[Collected data entries]

━━━

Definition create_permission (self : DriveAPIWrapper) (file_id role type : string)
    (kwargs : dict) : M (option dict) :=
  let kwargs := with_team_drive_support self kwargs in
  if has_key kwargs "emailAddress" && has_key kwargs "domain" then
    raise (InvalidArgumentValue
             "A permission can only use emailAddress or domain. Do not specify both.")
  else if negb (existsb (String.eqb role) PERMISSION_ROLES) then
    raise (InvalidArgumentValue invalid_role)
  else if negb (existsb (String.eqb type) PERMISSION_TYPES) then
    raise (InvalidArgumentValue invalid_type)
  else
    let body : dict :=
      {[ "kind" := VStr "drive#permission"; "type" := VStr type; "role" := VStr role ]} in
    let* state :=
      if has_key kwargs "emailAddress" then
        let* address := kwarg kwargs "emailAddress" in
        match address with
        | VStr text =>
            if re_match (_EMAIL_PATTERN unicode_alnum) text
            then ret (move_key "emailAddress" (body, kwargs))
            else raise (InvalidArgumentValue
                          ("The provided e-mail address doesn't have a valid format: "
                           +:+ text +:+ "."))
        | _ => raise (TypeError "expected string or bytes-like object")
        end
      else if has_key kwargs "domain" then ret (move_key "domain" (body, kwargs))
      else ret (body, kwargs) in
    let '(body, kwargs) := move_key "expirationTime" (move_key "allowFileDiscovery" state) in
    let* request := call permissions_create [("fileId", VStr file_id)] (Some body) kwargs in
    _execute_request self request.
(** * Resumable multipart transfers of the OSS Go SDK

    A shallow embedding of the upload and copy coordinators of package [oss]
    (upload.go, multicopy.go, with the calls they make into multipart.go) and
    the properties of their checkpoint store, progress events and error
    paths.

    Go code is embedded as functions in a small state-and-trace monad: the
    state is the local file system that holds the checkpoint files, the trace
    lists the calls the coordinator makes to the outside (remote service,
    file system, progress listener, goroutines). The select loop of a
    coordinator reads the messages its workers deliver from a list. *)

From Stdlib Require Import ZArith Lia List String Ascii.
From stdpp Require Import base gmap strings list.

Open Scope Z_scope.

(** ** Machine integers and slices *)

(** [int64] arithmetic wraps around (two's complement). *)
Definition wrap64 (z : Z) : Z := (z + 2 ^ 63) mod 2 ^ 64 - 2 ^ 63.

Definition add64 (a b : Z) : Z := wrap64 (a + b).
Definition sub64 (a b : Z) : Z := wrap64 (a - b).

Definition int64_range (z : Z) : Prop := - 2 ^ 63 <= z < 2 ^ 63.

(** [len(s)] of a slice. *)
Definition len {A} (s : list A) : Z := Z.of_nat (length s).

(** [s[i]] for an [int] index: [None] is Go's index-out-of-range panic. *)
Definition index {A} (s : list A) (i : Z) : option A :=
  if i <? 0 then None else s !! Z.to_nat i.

━━━

Your answer should consist of each line above in which "index" appears.

**Answer for the task:**
(** [s[i]] for an [int] index: [None] is Go's index-out-of-range panic. *)
Definition index {A} (s : list A) (i : Z) : option A :=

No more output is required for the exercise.